→ Directions for this task
Determine the number of lines below that contain the string "unfold", and state only that number.

=== Data in this exercise ===

(** An address handed out is routed by its own peer from then on. *)
Lemma octet_of_issued n : 2 <= n <= 254 -> host_octet (#"10.9.0." ++ dec n ++ #"/32") = Some n.
Proof.
  intros Hn. assert (Hd : forall c, ascii_digit c = false -> c ∉ dec n).
  { intros c Hc Hin. unfold dec in Hin. destruct (n <? 0) eqn:E; [b2p; lia|].
    destruct (dec_nat_spec n ltac:(lia)) as (Hall & _). unfold all_digits in Hall.
    rewrite forallb_forall in Hall. apply list_elem_of_In, Hall in Hin. congruence. }
  unfold host_octet.
  assert (E : split_char 47 (#"10.9.0." ++ dec n ++ #"/32") = [ #"10.9.0." ++ dec n; #"32"]).
  { change (#"/32") with (47 :: #"32"). rewrite app_assoc, split_char_app.
    - by rewrite split_char_none by (apply (bool_decide_unpack _); by vm_compute).
    - rewrite not_elem_of_app. split; [apply (bool_decide_unpack _); by vm_compute|by apply Hd]. }
  rewrite E. cbn [hd].
  change (#"10.9.0." ++ dec n) with (#"10" ++ 46 :: #"9" ++ 46 :: #"0" ++ 46 :: dec n).
  rewrite !split_char_app by (apply (bool_decide_unpack _); by vm_compute).
  rewrite split_char_none by by apply Hd. rewrite !str_eqb_refl. cbn [andb]. apply parse_unsigned_dec. lia.
Qed.

(** ** The daemon's text, read back *)

Section RoundTrip.
Context {PR : Primitives} {CV : Curve} (debug_str : str -> str).

(** What a relay writes of a state, as the protocol gives it. *)
Definition line (k v : str) : str := k ++ [61] ++ v.
Definition peer_lines (p : PeerState) : list str :=
  [line #"public_key" (public_key_hex p)]
  ++ (match endpoint p with Some e => [line #"endpoint" e] | None => [] end)
  ++ [line #"last_handshake_time_sec" (dec (default 0 (last_handshake_unix p)));
      line #"tx_bytes" (dec (tx_bytes p)); line #"rx_bytes" (dec (rx_bytes p))]
  ++ map (line #"allowed_ip") (allowed_ips p).
Definition state_lines (s : InterfaceState) : list str :=
  (match server_key_hex s with Some k => [line #"interface_public_key" k] | None => [] end)
  ++ (match listen_port s with Some n => [line #"listen_port" (dec n)] | None => [] end)
  ++ flat_map peer_lines (peers s)
  ++ [line #"errno" #"0"].
Definition state_text (s : InterfaceState) : str := flat_map (fun l => l ++ [10]) (state_lines s).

===

→ Exercise solution
3